# Input for this task:
Lemma finish_install sys i e held s v todo captured : install_inv initial sys ->
  installers sys !! i = Some (Mutating e held s v todo captured) -> install_inv initial (finished sys i e held s v todo).
Proof.
  intros HI Hi. pose proof HI as [He Hon Hap Ht Hso Hpa Hor Hst].
  assert (s ∈ held) as Hs by (apply (Ht _ _ _ Hi); by left).
  assert (forall ev, ev ∈ history sys s -> ev.1 <= e) as Hpast by (intros ev Hev; exact (Hor _ _ _ _ Hi Hs Hev)).
  constructor; try done.
  - intros j q e' [(<- & <- & _)|(Hne & Hj)]%list_lookup_insert_Some; [|by apply Hon]. simpl. intros [= <-]. by apply (Hon _ _ _ Hi).
  - intros j k q q' t [(<- & <- & _)|(Hne & Hj)]%list_lookup_insert_Some [(<- & <- & _)|(Hne' & Hk)]%list_lookup_insert_Some H1 H2;
      [done|by apply (Hap _ _ _ _ t Hi Hk)|by apply (Hap _ _ _ _ t Hj Hi)|by apply (Hap _ _ _ _ t Hj Hk)].
  - intros j q t [(<- & <- & _)|(Hne & Hj)]%list_lookup_insert_Some; [|by apply (Ht j)]. simpl. intros Hin. apply (Ht _ _ _ Hi). by right.
  - intros t. rewrite history_finished, map_app. destruct (decide (t = s)) as [->|]; [|by rewrite app_nil_r].
    apply StronglySorted_snoc; [done|]. apply Forall_forall. intros x (ev & -> & Hev)%list_elem_of_fmap. auto.
  - intros t ev. rewrite history_finished. destruct (decide (t = s)) as [->|]; [|rewrite app_nil_r; by apply Hpa].
    intros [Hev| ->%list_elem_of_singleton]%elem_of_app; [by apply (Hpa s)|]. simpl.
    pose proof (installing_epoch _ _ _ _ e HI Hi eq_refl). lia.
  - intros j q t ev Hj Ht' Hev. rewrite history_finished in Hev. destruct (decide (t = s)) as [->|].
    + assert (j = i) as ->.
      { apply list_lookup_insert_Some in Hj as [(<- & _)|(_ & Hj)]; [done|]. exact (Hap _ _ _ _ s Hj Hi Ht' Hs). }
      simpl in Hj. rewrite list_lookup_insert_eq in Hj by (by eapply lookup_lt_Some). injection Hj as <-. simpl.
      apply elem_of_app in Hev as [Hev| ->%list_elem_of_singleton]; [auto|done].
    + rewrite app_nil_r in Hev. apply list_lookup_insert_Some in Hj as [(<- & <- & _)|(_ & Hj)]; [exact (Hor _ _ _ _ Hi Ht' Hev)|].
      by apply (Hor j q t ev).
  - intros t Hno. rewrite history_finished. simpl. rewrite set_strip_lookup. destruct (decide (t = s)) as [->|Hts].
    { rewrite row_after_app. done. }
    rewrite app_nil_r. apply Hst. intros j q Hj Hq. destruct (decide (i = j)) as [<-|Hne].
    + rewrite Hi in Hj. injection Hj as <-. injection Hq as <-. done.
    + apply (Hno j q); [|done]. simpl. by rewrite list_lookup_insert_ne.
Qed.

(** The captured install completes its chain; the missed one is older than
    every cut. *)
Lemma finish_view sys i e held s v todo captured : inv initial sys ->
  installers sys !! i = Some (Mutating e held s v todo captured) -> view_inv initial (finished sys i e held s v todo).
Proof.
  intros [HI HV] Hi. pose proof HV as [Hac Hid Hch Hmi Hwa Hre].
  assert (forall j q, installers sys !! j = Some q -> s ∈ targets q -> j = i) as Hone.
  { intros j q Hj Hq. apply (one_target initial sys j i q _ s HI Hj Hi Hq). by left. }
  constructor; try done.
  - intros H0. destruct (Hid H0) as [He Hc]. split; [done|].
    intros j q [(<- & <- & _)|(Hne & Hj)]%list_lookup_insert_Some; [done|]. by apply (Hc j).
  - intros H0 Hp t. destruct (Hch H0 Hp t) as (h0 & h1 & p & Hh & Hpe & Hcn & Hcut).
    assert (pending_is (installers (finished sys i e held s v todo)) t (if decide (t = s) then None else p)) as Hpe'.
    { intros e'. simpl. destruct (decide (t = s)) as [->|Hts].
      - split; [done|]. intros (j & q & [(<- & <- & _)|(Hne & Hj)]%list_lookup_insert_Some & Hq); [done|].
        apply captured_mutated in Hq as [Hq%mutated_target _]. by rewrite (Hone _ _ Hj Hq) in Hne.
      - rewrite (Hpe e'). split; intros (j & q & Hj & Hq).
        + exists j, q. split; [|done]. rewrite list_lookup_insert_ne; [done|]. intros <-. rewrite Hi in Hj. injection Hj as <-.
          apply captured_mutated in Hq as [[= ->] _]. done.
        + apply list_lookup_insert_Some in Hj as [(<- & <- & _)|(_ & Hj)]; [done|]. eauto. }
    unfold slot_chained. rewrite history_finished. change (entries_at (finished _ _ _ _ _ _ _) t) with (entries_at sys t). simpl views.
    destruct (decide (t = s)) as [->|]; [|exists h0, h1, p; by rewrite app_nil_r].
    rewrite Hh, <- app_assoc. destruct captured.
    + exists h0, (h1 ++ [(e, v)]), None. split_and!; [done..| |done]. apply chain_finish.
      assert (p = Some e) as <-; [|done]. apply Hpe. by exists i, (Mutating e held s v todo true).
    + destruct (Hmi i _ e s Hp Hi eq_refl) as [Hnil Hcuts]. rewrite Hnil in Hcn |- *. apply chain_nil in Hcn as [-> ->].
      exists (h0 ++ [(e, v)]), []. eexists. rewrite app_nil_r. split_and!; [done..|]. apply Forall_app. by repeat constructor.
  - intros j q e' t Hp [(<- & <- & _)|(Hne & Hj)]%list_lookup_insert_Some Hq; [done|]. by apply (Hmi j q).
Qed.

(** *** Captures *)

Lemma Capture_cases vs g sl e vis row :
  let vs' := VersionStore.Capture sizeof_Entry vs g sl e vis row in
  capture_active_ vs' = capture_active_ vs ∧
  (capture_active_ vs = 0 ∧ vs' = vs ∨
   capture_active_ vs <> 0 ∧ poisoned_ vs' = true ∨
   capture_active_ vs <> 0 ∧ poisoned_ vs' = poisoned_ vs ∧
   forall g' sl', VersionStore.EntriesFor vs' g' sl' =
     VersionStore.EntriesFor vs g' sl' ++ if decide ((g', sl') = (g, sl)) then [mkUndo e vis row] else []).
Proof.
  unfold VersionStore.Capture. destruct (Z.eqb_spec (capture_active_ vs) 0) as [H0|H0]; [by split; [|left]|].
  destruct (_ <? _); simpl; (split; [done|]); [by right; left|]. right; right. split; [done|]. split; [done|].
  intros g' sl'. unfold VersionStore.EntriesFor, VersionStore.GetOrCreateGroupUndo. simpl.
  destruct (decide (g' = g)) as [->|Hg].
  - rewrite lookup_insert_eq. simpl. destruct (decide (sl' = sl)) as [->|Hs].
    + rewrite lookup_insert_eq. rewrite decide_True by done. simpl. by destruct (groups_ vs !! g).
    + rewrite lookup_insert_ne by done. rewrite decide_False by congruence. rewrite app_nil_r. by destruct (groups_ vs !! g).
  - rewrite lookup_insert_ne by done. rewrite decide_False by congruence. by rewrite app_nil_r.
Qed.

Abbreviation captured_sys sys i e held s v todo :=
  (with_installer (with_versions sys (capture sizeof_Entry sys s e)) i
     (Mutating e held s v todo (negb (capture_active_ (versions sys) =? 0)))).

Lemma capture_install sys i e held s v todo : install_inv initial sys ->
  installers sys !! i = Some (Checked e held s v todo true) -> install_inv initial (captured_sys sys i e held s v todo).
Proof.
  intros HI Hi.
  assert (install_inv initial (with_versions sys (capture sizeof_Entry sys s e))) as HI' by (by destruct HI).
  eapply (change_pc _ _ _ _ _ HI' Hi); simpl; [|by auto| | |by left].
  - intros e' [= <-]. by apply (ii_online _ _ HI _ _ _ Hi).
  - intros s' Hs'. apply (ii_targets _ _ HI _ _ _ Hi). done.
  - intros s' ev Hs' Hev. apply (ii_order _ _ HI _ _ _ _ Hi Hs' Hev).
Qed.

(** A published before-image extends the chain of its slot. *)
Lemma capture_chained sys i e held s v todo t : install_inv initial sys ->
  installers sys !! i = Some (Checked e held s v todo true) -> capture_active_ (versions sys) <> 0 ->
  entries_at (captured_sys sys i e held s v todo) t =
    entries_at sys t ++ (if decide (t = s) then [undo_of e (strips sys !! s)] else []) ->
  slot_chained sys (initial t) t -> slot_chained (captured_sys sys i e held s v todo) (initial t) t.
Proof.
  intros HI Hi H0 Hen (h0 & h1 & p & Hh & Hpe & Hcn & Hcut).
  assert (forall j q, installers sys !! j = Some q -> mutated q <> Some s) as Hone.
  { intros j q Hj Hq. assert (j = i) as ->; [|rewrite Hi in Hj; by injection Hj as <-]. apply (one_target initial sys j i q _ s HI Hj Hi); [by apply mutated_target|by left]. }
  unfold slot_chained. rewrite Hen. destruct (decide (t = s)) as [->|Hts].
  - exists h0, h1, (Some e). split; [done|]. split; [|split; [|done]].
    + intros e'. simpl. apply Z.eqb_neq in H0. rewrite H0. split.
      * intros [= <-]. eexists i, _. split; [apply list_lookup_insert_eq; by eapply lookup_lt_Some|]. done.
      * intros (j & q & [(<- & <- & _)|(Hne & Hj)]%list_lookup_insert_Some & Hq); [by injection Hq as ->|].
        apply captured_mutated in Hq as [Hq _]. by destruct (Hone _ _ Hj).
    + rewrite (ii_strips _ _ HI s Hone), Hh, row_after_app. apply chain_capture.
      assert (p = None) as <-; [|done]. destruct p as [e'|]; [|done]. destruct (proj1 (Hpe e') eq_refl) as (j & q & Hj & Hq).
      apply captured_mutated in Hq as [Hq _]. by destruct (Hone _ _ Hj).
  - exists h0, h1, p. rewrite app_nil_r. split; [done|]. split; [|done]. intros e'. rewrite (Hpe e'). simpl. split; intros (j & q & Hj & Hq).
    + exists j, q. split; [|done]. rewrite list_lookup_insert_ne; [done|]. intros <-. rewrite Hi in Hj. by injection Hj as <-.
    + apply list_lookup_insert_Some in Hj as [(<- & <- & _)|(_ & Hj)]; [|by eauto].
      apply captured_mutated in Hq as [[= ->] _]. done.
Qed.

Lemma capture_view sys i e held s v todo : inv initial sys ->
  installers sys !! i = Some (Checked e held s v todo true) -> view_inv initial (captured_sys sys i e held s v todo).
Proof.
  intros [HI HV] Hi. pose proof HV as [Hac Hid Hch Hmi Hwa Hre].
  destruct (Capture_cases (versions sys) s.1 s.2 e (bool_decide (is_Some (strips sys !! s))) (default [] (strips sys !! s)))
    as [Ha Hcase]. fold (capture sizeof_Entry sys s e) in Ha, Hcase.
  destruct Hcase as [[H0 Hvs]|[[H0 Hp']|(H0 & Hp' & Hen)]].
  - rewrite H0, Hvs. assert (with_versions sys (versions sys) = sys) as -> by (by destruct sys).
    eapply (change_pc_view _ _ _ _ _ HV Hi); [done|]. intros e' s' [= <- <-] _. split; [by apply Hid|]. apply inactive_cuts. lia.
  - constructor; simpl; rewrite ?Ha, ?Hp'; done.
  - assert (forall t, entries_at (captured_sys sys i e held s v todo) t =
      entries_at sys t ++ (if decide (t = s) then [undo_of e (strips sys !! s)] else [])) as Hen'.
    { intros t. unfold entries_at. simpl. rewrite Hen. destruct t, s. by repeat destruct (decide _). }
    constructor; try done.
    + simpl. by rewrite Ha.
    + simpl. by rewrite Ha.
    + simpl. rewrite Hp'. intros _ Hp t. apply capture_chained; auto.
    + intros j q e' t. simpl. rewrite Hp'. intros Hp [(<- & <- & _)|(Hne & Hj)]%list_lookup_insert_Some Hq.
      { simpl in Hq. apply Z.eqb_neq in H0. by rewrite H0 in Hq. }
      assert (t <> s) as Hts.
      { intros ->. apply Hne. apply missed_target in Hq as [Hq _]. apply (one_target initial sys i j _ q s HI Hi Hj); [by left|done]. }
      rewrite Hen'. rewrite decide_False by done. rewrite app_nil_r. by apply (Hmi j q).
Qed.

(** *** Views *)

Lemma lookup_set_view (vs : list ViewPc) j v k w : <[j := v]> vs !! k = Some w -> w = v ∨ vs !! k = Some w.
Proof. intros [(<- & <- & _)|(_ & Hk)]%list_lookup_insert_Some; auto. Qed.

Lemma open_views_insert vs j v w : vs !! j = Some v ->
  open_views (<[j := w]> vs) = open_views vs - (if is_view v then 1 else 0) + (if is_view w then 1 else 0).
Proof.
  unfold open_views. revert j. induction vs as [|x vs IH]; intros [|j]; try done; simpl.
  - intros [= ->]. destruct (is_view v), (is_view w); zl.
  - intros Hj. specialize (IH _ Hj). destruct (is_view x); zl.
Qed.

Lemma open_views_bound vs : 0 <= open_views vs <= zlen vs.
Proof. unfold open_views. pose proof (filter_length_le is_view vs). unfold zlen. lia. Qed.

Lemma slot_chained_cuts sys sys' t : history sys' t = history sys t -> installers sys' = installers sys ->
  entries_at sys' t = entries_at sys t ->
  (forall ev, ev ∈ history sys t -> cuts_above (views sys) ev.1 -> cuts_above (views sys') ev.1) ->
  slot_chained sys (initial t) t -> slot_chained sys' (initial t) t.
Proof.
  intros Hh Hi He Hc (h0 & h1 & p & Hh' & Hpe & Hcn & Hcut). exists h0, h1, p. rewrite Hh, Hi, He. split_and!; [done..|].
  apply Forall_forall. intros ev Hev. rewrite Forall_forall in Hcut. apply Hc; [|by apply Hcut]. rewrite Hh'. set_solver.
Qed.

(** A view takes its cut or opens. *)
Lemma set_view_inv sys j v w : inv initial sys -> views sys !! j = Some v -> is_view v = true -> is_view w = true ->
  (forall cut, cut_of w = Some cut -> cut_of v = Some cut ∨ cut = global_epoch_ (epochs sys)) ->
  (forall cut, w = Waiting cut -> cut <= global_epoch_ (epochs sys)) ->
  (forall cut, w = Reading cut -> cut + 2 <= global_epoch_ (epochs sys)) -> inv initial (with_view sys j w).
Proof.
  intros [HI HV] Hj Hv Hw Hcut Hwait Hread. pose proof HV as [Hac Hid Hch Hmi Hwa Hre].
  assert (forall x, x <= global_epoch_ (epochs sys) -> cuts_above (views sys) x -> cuts_above (<[j := w]> (views sys)) x) as Hcuts.
  { intros x Hx Hc k u cut [-> |Hk]%lookup_set_view Hu; [|by eapply Hc]. destruct (Hcut _ Hu) as [H| ->]; [by eapply Hc|done]. }
  split; [by destruct HI|]. constructor; simpl.
  - rewrite (open_views_insert _ _ _ _ Hj), Hv, Hw. unfold zlen. rewrite length_insert. fold (zlen (views sys)). split; [lia|apply Hac].
  - done.
  - intros H0 Hp t. apply (slot_chained_cuts sys); try done; [|by apply Hch]. intros ev Hev. by apply Hcuts, (ii_past _ _ HI t).
  - intros i pc e s Hp Hi Hm. destruct (Hmi i pc e s Hp Hi Hm) as [He Hc]. split; [done|]. apply Hcuts; [|done].
    apply missed_target in Hm as [_ Hm]. pose proof (installing_epoch _ _ _ _ _ HI Hi Hm). lia.
  - intros k cut [Hw'|Hk]%lookup_set_view; [by apply Hwait|by eapply Hwa].
  - intros k cut [Hw'|Hk]%lookup_set_view; [by apply Hread|by eapply Hre].
Qed.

# Exercise requirements:
Check each line of the records for the word "Hwait", then state how many lines have it, as a number only.

# Answer to this task:
2